In July 2017, a district court judge ruled in favor of IHSA, stating that the athlete’s requests were not reasonable accommodations under the Rehabilitation Act and the Americans with Disabilities Act. After receiving the verdict, Holzmueller’s lawyers appealed the case to the Seventh Circuit United States Court of Appeals, which affirmed the district court’s ruling on Friday.
“Simply put, the qualifying times ensure that the State championship meet is reserved for the best and fastest runners in Illinois,” two of three judges wrote in their decision. “The odds are overwhelming that runners like (Holzmueller) would not meet the qualifying times even if they were not disabled.”
Aaron Holzmueller’s father Keith, who represented him in court, said the family was “disappointed” with the decision because it means his son likely won’t be able to compete in the state meet this year. Keith Holzmueller said his son is taking the ruling in stride because he always knew this outcome would be a possibility.
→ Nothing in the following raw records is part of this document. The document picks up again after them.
(** The state [saveToken] leaves when it returns. *)
Definition after_save (env : Env) (file : string) (tok : Token) (st : State) : State :=
  (saveToken env file tok st).2.

(** A start on a cache file that holds no JSON. *)
Definition demo_broken_start : State :=
  mkState demo_config (<[cacheFile := "not json"]> demo_fs) [] [] 0 [] zero_Token.

Definition demo_oauth : OAuthConfig :=
  mkOAuthConfig "client-id" "client-secret" "urn:ietf:wg:oauth:2.0:oob"
                ["https://www.googleapis.com/auth/spreadsheets"].

(** * Further predicates and trace readers *)

(** A cell that is not a byte slice. *)
Definition no_bytes (v : Value) : Prop :=
  match v with
  | VBytes _ => False
  | _ => True
  end.

(** The requests sent to the Sheets API, oldest first: the access token
    each went out with, the spreadsheet, and the request body. *)
Fixpoint updates (tr : list Event) : list (string * string * BatchUpdateValuesRequest) :=
  match tr with
  | [] => []
  | EvBatchUpdate access sid rb :: tr' => (access, sid, rb) :: updates tr'
  | _ :: tr' => updates tr'
  end.

(** The number of database handles opened. *)
Fixpoint connections (tr : list Event) : nat :=
  match tr with
  | [] => 0
  | EvDbOpen :: tr' => S (connections tr')
  | _ :: tr' => connections tr'
  end.

(** A cursor whose third row reports [sql.ErrNoRows]. *)
Definition demo_rows_norows : Rows :=
  mkRows ["id"; "total"]
         (map RowData [[VInt64 1; VBytes "9.50"]; [VInt64 2; VNil]]
          ++ RowErrNoRows :: [RowData [VInt64 3; VNil]]) false.

(** The grid of [demo_rows]. *)
Definition demo_grid : Grid :=
  [[VString "id"; VString "total"]; [VInt64 1; VString "9.50"]; [VInt64 2; VNil]].


(** A cache file written by hand, with a day that does not exist. *)
Definition demo_fs_feb30 : gmap string string :=
  <[cacheFile := "{" +:+ key "access_token" +:+ quote "ya29.access" +:+ ","
                 +:+ key "expiry" +:+ quote "2018-02-30T12:30:00Z" +:+ "}"]> demo_fs.

(** ** Frames: what a computation leaves as it is *)

(** Every run of [c] ends in a state that [R] relates to the start. *)
Definition frames {A} (R : State → State → Prop) (c : M A) : Prop :=
  ∀ st, R st (c st).2.

(** Events are only added, and every added event satisfies [P]. *)
Definition adds (P : Event → Prop) (st st' : State) : Prop :=
  ∃ evs, st_trace st' = st_trace st ++ evs ∧ Forall P evs.

(** No cursor is opened and no call is deferred. *)
Definition settles (st st' : State) : Prop :=
  st_open st' ⊆ st_open st
  ∧ st_deferred st' = st_deferred st
  ∧ st_rows st' = st_rows st.

(** The set of open cursors stays as it is. *)
Definition same_cursors (st st' : State) : Prop :=
  st_open st' = st_open st ∧ st_rows st' = st_rows st.

(** Every open cursor has its Close among main's deferred calls. *)
Definition tidy (st : State) : Prop :=
  ∀ id, id ∈ st_open st → Some id ∈ st_deferred st.

(** Neither the opening of a database handle nor the line that announces
    a loader. *)
Definition in_turn (e : Event) : Prop :=
  match e with
  | EvDbOpen | EvLog InfoLevel _ => False
  | _ => True
  end.

(** The grids of the sample database. *)
Definition demo_table (q : string) : Grid := demo_grid.

(** The refresh tokens the token source has sent to the provider. *)
Fixpoint refreshes (tr : list Event) : list string :=
  match tr with
  | [] => []
  | EvRefresh r :: tr' => r :: refreshes tr'
  | _ :: tr' => refreshes tr'
  end.

(** An installation whose provider refuses the authorization code. *)
Definition demo_env_refused : Env :=
  mkEnv (Some demo_config) (λ keys, keys) (λ _, inr demo_oauth)
        (λ _, "https://accounts.google.com/o/oauth2/auth")
        (inr "4/code") (λ _, inl "oauth2: cannot fetch token: 400 Bad Request")
        (λ _, None) (λ _, None) (λ _, None) (λ _ _, inr demo_rows) (λ _ _, true)
        (λ _ _, inr demo_token) (λ _ _ _, None).

(** ** Text that is not UTF-8 *)

(** [s] with every byte that does not belong to a well-formed UTF-8
    sequence replaced by U+FFFD; [skip] counts the continuation bytes still
    owed to the rune being copied, as in [utf8_valid]. *)
Fixpoint sanitize (s : string) (skip : nat) : string :=
  match s with
  | EmptyString => ""
  | String c s' =>
      match skip with
      | S k => String c (sanitize s' k)
      | O =>
          if byte c <? 0x80 then String c (sanitize s' 0)
          else
            let '(_, size) := DecodeRune s in
            match size with
            | S (S k) => String c (sanitize s' (S k))
            | _ => EncodeRune RuneError +:+ sanitize s' 0
            end
      end
  end.

Definition ToValidUTF8 (s : string) : string := sanitize s 0.

(** The credential with its three text fields made valid UTF-8. *)
Definition sanitized (t : Token) : Token :=
  mkToken (ToValidUTF8 (AccessToken t)) (ToValidUTF8 (TokenType t))
          (ToValidUTF8 (RefreshToken t)) (Expiry t).

(** A member name that is none of the four of [oauth2.Token]. *)
Definition foreign_key (k : string) : Prop :=
  equalFold k "access_token" = false
  ∧ equalFold k "token_type" = false
  ∧ equalFold k "refresh_token" = false
  ∧ equalFold k "expiry" = false.

(** A start on a cache file that holds an object without any field of a
    credential. *)
Definition demo_hollow_start : State :=
  mkState demo_config (<[cacheFile := "{" +:+ key "note" +:+ quote "to do" +:+ "}"]> demo_fs)
          [] [] 0 [] demo_token.
(** *** Schedules

    The producer thread calls [SetColWidth], [SetWait], [AddRow] and [Close];
    a consumer thread may call [WriteTo] at any moment.  A schedule is one
    interleaving of those calls; the mutex makes the registration of the sink
    atomic with respect to a flush. *)

Inductive Call : Type :=
| CSetColWidth (min max : Z) (width : float64)
| CSetWait (b : bool)
| CAddRow (values : list Cell) (opts : list RowOpts)
| CClose.

Inductive Event : Type :=
| EvCall (c : Call)
| EvWriteTo (w : W).

(** The state a producer call leaves when it returns, whatever it returns;
    [None] when it does not return. *)
Definition call (c : Call) (dw : DirectWriter) : option DirectWriter :=
  match c with
  | CSetColWidth min max width => Some (fst (SetColWidth dw min max width))
  | CSetWait b => Some (fst (SetWait dw b))
  | CAddRow values opts =>
      match AddRow dw values opts with
      | Ret _ dw => Some dw
      | _ => None
      end
  | CClose =>
      match Close dw with
      | Ret _ dw => Some dw
      | _ => None
      end
  end.

Fixpoint runCalls (cs : list Call) (dw : DirectWriter) : option DirectWriter :=
  match cs with
  | [] => Some dw
  | c :: cs =>
      match call c dw with
      | Some dw => runCalls cs dw
      | None => None
      end
  end.

(** [WriteTo] on a stream that is not done: the sink is registered and the
    consumer parks, the producer goes on. *)
Definition attach (w : W) (dw : DirectWriter) : option DirectWriter :=
  match WriteTo dw w with
  | Waiting dw => Some dw
  | _ => None
  end.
Keith Holzmueller added that added that as more states accommodate athletes with physical disabilities in championship meets, he hopes to see the same in Illinois.
“Not doing so is going against the wave of what’s going on elsewhere,” Keith Holzmueller said. “I hope that IHSA at some point adapts a different view of the situation.”
IHSA executive director Craig Anderson said in a statement that the ruling does not “summarily prevent” the association from adding future participation opportunities.
Anderson added that the decision reinforces the idea that member schools, and not courts, should dictate the IHSA’s “mission and offerings.”
“The Illinois High School Association’s history is one of inclusion, as we have been successful in creating participation opportunities for millions of Illinois high school students, in both sports and activities, for over 100 years,” Anderson said in the statement.
Aaron Holzmueller has seen considerable success among athletes with disabilities, competing in the 400 meter run and the 800 meter run at the U.S. Paralympic Trials in 2016. The senior — who is also on the swimming team — will still be able to compete for ETHS at meets and train with his team.
Keith Holzmueller added that he was unsure whether the family would consider further legal action, and that they would rely on its legal team for counsel going forward.
The family’s pro bono attorney, Louis Fogel of Jenner & Block, said states like Louisiana have adopted state-qualifying time standards for para-ambulatory athletes that could similarly be adopted in Illinois. There are organizations in Illinois that “would be happy to” partner with IHSA to help develop those standards, he said.
Fogel said Aaron Holzmueller just wants a meaningful opportunity to compete, and although time may be running out for the senior, he has the opportunity to help other people down the road.
“Sometimes being the pioneer, you lay the foundation for people that come after you to enjoy the benefits,” Fogel said.